__Source data__.

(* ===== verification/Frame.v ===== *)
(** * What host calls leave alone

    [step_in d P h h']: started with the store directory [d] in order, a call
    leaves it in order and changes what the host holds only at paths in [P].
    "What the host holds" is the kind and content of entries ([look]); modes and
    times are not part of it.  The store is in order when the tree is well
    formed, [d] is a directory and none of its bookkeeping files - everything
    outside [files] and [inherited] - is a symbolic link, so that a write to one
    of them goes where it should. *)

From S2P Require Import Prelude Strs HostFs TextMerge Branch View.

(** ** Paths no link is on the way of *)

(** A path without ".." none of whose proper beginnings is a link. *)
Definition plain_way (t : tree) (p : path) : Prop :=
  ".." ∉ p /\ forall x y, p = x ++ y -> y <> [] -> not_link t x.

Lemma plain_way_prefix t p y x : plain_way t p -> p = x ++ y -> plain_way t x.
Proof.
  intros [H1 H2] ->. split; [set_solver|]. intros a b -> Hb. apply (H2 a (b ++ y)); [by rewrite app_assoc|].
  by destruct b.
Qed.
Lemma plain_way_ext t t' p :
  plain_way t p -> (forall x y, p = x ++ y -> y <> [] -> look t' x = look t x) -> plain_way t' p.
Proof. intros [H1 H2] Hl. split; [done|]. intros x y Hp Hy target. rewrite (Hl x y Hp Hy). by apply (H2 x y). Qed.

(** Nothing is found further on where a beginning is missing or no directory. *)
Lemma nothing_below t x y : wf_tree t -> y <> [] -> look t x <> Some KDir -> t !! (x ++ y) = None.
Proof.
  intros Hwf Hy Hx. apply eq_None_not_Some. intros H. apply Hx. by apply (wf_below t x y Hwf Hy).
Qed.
---
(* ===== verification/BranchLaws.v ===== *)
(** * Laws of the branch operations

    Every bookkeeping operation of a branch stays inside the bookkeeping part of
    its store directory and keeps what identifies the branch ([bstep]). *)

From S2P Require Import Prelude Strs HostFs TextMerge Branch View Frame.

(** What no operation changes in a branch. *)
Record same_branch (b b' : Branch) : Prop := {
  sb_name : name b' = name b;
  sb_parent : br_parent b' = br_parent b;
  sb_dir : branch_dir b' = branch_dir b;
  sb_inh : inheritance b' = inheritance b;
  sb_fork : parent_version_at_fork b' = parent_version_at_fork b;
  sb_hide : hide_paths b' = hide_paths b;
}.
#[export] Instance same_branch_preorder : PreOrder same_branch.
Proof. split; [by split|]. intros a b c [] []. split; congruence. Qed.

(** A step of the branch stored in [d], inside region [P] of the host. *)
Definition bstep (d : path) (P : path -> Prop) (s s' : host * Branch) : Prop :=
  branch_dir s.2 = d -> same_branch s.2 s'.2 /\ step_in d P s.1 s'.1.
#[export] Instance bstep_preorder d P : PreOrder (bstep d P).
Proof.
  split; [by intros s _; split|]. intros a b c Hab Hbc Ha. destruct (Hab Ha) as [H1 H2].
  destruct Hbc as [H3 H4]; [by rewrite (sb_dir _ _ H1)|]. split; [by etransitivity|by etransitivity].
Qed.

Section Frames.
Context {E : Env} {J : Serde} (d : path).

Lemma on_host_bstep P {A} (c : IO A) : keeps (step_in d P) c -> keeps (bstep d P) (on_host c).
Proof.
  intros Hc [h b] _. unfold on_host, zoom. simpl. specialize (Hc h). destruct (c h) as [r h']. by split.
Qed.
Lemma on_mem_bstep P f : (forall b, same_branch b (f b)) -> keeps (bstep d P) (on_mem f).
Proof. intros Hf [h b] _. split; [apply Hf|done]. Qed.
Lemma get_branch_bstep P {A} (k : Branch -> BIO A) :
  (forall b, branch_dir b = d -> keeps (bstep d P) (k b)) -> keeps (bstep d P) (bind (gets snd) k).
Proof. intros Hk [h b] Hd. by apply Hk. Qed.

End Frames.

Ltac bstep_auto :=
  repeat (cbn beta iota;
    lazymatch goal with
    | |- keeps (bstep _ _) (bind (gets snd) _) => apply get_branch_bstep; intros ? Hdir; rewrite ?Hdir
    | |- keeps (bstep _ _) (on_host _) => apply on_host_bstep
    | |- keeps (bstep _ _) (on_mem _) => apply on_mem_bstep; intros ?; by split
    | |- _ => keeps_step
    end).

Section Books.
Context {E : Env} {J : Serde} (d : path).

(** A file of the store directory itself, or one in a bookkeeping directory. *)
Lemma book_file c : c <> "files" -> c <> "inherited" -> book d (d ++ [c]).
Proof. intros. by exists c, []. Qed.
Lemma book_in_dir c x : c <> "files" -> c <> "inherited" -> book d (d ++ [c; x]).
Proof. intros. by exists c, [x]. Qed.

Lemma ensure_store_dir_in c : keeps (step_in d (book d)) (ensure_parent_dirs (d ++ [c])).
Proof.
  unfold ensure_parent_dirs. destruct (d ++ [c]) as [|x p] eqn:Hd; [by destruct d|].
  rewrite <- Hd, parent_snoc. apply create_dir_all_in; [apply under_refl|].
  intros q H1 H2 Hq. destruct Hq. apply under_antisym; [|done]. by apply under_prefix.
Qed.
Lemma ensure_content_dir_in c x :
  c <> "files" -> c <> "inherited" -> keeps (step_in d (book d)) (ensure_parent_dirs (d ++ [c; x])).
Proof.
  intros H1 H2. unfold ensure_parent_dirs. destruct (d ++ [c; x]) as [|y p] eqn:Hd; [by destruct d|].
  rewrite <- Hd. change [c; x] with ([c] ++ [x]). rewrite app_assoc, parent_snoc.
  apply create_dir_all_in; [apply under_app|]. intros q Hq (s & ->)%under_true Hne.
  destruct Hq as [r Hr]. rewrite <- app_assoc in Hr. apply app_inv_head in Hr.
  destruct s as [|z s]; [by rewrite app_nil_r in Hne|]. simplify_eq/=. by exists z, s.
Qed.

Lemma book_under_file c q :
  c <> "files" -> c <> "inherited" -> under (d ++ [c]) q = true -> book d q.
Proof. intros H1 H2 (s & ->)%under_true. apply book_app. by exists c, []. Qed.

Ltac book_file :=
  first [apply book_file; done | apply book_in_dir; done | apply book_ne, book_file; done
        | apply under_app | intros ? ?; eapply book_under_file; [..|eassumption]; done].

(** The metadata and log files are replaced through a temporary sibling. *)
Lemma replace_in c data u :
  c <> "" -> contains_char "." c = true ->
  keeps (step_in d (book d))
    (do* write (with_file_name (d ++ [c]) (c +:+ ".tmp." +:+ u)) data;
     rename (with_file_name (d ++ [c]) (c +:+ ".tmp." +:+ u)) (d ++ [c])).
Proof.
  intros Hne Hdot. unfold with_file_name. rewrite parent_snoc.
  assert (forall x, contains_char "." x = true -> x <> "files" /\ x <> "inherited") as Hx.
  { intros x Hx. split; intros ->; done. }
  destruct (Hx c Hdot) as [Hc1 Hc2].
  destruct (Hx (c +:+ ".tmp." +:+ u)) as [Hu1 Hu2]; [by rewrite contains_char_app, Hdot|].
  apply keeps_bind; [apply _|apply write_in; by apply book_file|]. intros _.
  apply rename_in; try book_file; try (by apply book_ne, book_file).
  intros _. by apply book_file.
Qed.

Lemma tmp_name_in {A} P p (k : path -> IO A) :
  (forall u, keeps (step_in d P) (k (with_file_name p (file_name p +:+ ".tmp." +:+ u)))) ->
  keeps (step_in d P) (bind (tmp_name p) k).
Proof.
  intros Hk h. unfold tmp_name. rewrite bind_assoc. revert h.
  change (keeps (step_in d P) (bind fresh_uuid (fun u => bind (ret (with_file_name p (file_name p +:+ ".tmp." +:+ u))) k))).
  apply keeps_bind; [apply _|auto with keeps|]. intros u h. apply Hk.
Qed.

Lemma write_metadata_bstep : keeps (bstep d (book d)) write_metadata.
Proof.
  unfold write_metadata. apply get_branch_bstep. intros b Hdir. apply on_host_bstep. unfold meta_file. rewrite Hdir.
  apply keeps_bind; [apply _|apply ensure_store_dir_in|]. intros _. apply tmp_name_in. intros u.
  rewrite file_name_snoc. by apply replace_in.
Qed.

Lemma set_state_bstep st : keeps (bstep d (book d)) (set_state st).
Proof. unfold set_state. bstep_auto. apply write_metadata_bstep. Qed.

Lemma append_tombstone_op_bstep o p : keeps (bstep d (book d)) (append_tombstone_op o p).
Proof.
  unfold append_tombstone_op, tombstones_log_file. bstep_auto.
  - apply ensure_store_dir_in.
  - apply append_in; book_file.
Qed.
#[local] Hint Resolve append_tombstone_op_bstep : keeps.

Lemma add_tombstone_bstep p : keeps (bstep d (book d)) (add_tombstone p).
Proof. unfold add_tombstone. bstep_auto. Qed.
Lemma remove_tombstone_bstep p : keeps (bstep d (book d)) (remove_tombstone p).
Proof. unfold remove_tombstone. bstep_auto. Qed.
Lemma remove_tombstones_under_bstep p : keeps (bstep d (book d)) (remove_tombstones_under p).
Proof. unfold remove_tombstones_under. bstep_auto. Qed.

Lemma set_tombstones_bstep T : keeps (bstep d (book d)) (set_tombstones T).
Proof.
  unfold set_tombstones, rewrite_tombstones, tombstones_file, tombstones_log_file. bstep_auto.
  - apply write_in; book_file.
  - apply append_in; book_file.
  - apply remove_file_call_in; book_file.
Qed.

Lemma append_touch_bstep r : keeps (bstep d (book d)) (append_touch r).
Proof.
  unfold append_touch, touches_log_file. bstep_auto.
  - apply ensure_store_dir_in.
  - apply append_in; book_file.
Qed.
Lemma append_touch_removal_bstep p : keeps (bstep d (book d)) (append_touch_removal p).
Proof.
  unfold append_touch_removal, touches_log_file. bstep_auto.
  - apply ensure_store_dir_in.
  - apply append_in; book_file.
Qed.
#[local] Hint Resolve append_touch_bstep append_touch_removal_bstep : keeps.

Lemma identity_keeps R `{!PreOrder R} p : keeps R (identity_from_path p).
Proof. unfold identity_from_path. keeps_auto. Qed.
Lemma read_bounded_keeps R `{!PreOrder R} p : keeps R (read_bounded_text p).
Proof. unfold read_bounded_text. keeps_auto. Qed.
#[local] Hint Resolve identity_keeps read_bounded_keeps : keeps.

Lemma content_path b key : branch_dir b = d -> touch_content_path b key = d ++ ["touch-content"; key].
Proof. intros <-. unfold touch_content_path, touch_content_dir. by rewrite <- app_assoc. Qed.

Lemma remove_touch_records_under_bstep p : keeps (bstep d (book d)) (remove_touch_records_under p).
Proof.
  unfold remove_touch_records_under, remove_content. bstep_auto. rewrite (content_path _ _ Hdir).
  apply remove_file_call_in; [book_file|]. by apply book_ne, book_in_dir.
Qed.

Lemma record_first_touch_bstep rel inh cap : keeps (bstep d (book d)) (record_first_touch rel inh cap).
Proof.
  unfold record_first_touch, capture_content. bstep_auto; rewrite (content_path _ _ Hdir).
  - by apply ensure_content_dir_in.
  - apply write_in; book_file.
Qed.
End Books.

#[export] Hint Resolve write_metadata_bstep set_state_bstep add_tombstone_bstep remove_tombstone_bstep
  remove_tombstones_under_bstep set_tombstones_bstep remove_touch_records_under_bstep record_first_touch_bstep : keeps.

__Exercise__. List every line from the entries above in which "Resolve" appears.

__Result of this task__.
#[local] Hint Resolve append_tombstone_op_bstep : keeps.
#[local] Hint Resolve append_touch_bstep append_touch_removal_bstep : keeps.
#[local] Hint Resolve identity_keeps read_bounded_keeps : keeps.
#[export] Hint Resolve write_metadata_bstep set_state_bstep add_tombstone_bstep remove_tombstone_bstep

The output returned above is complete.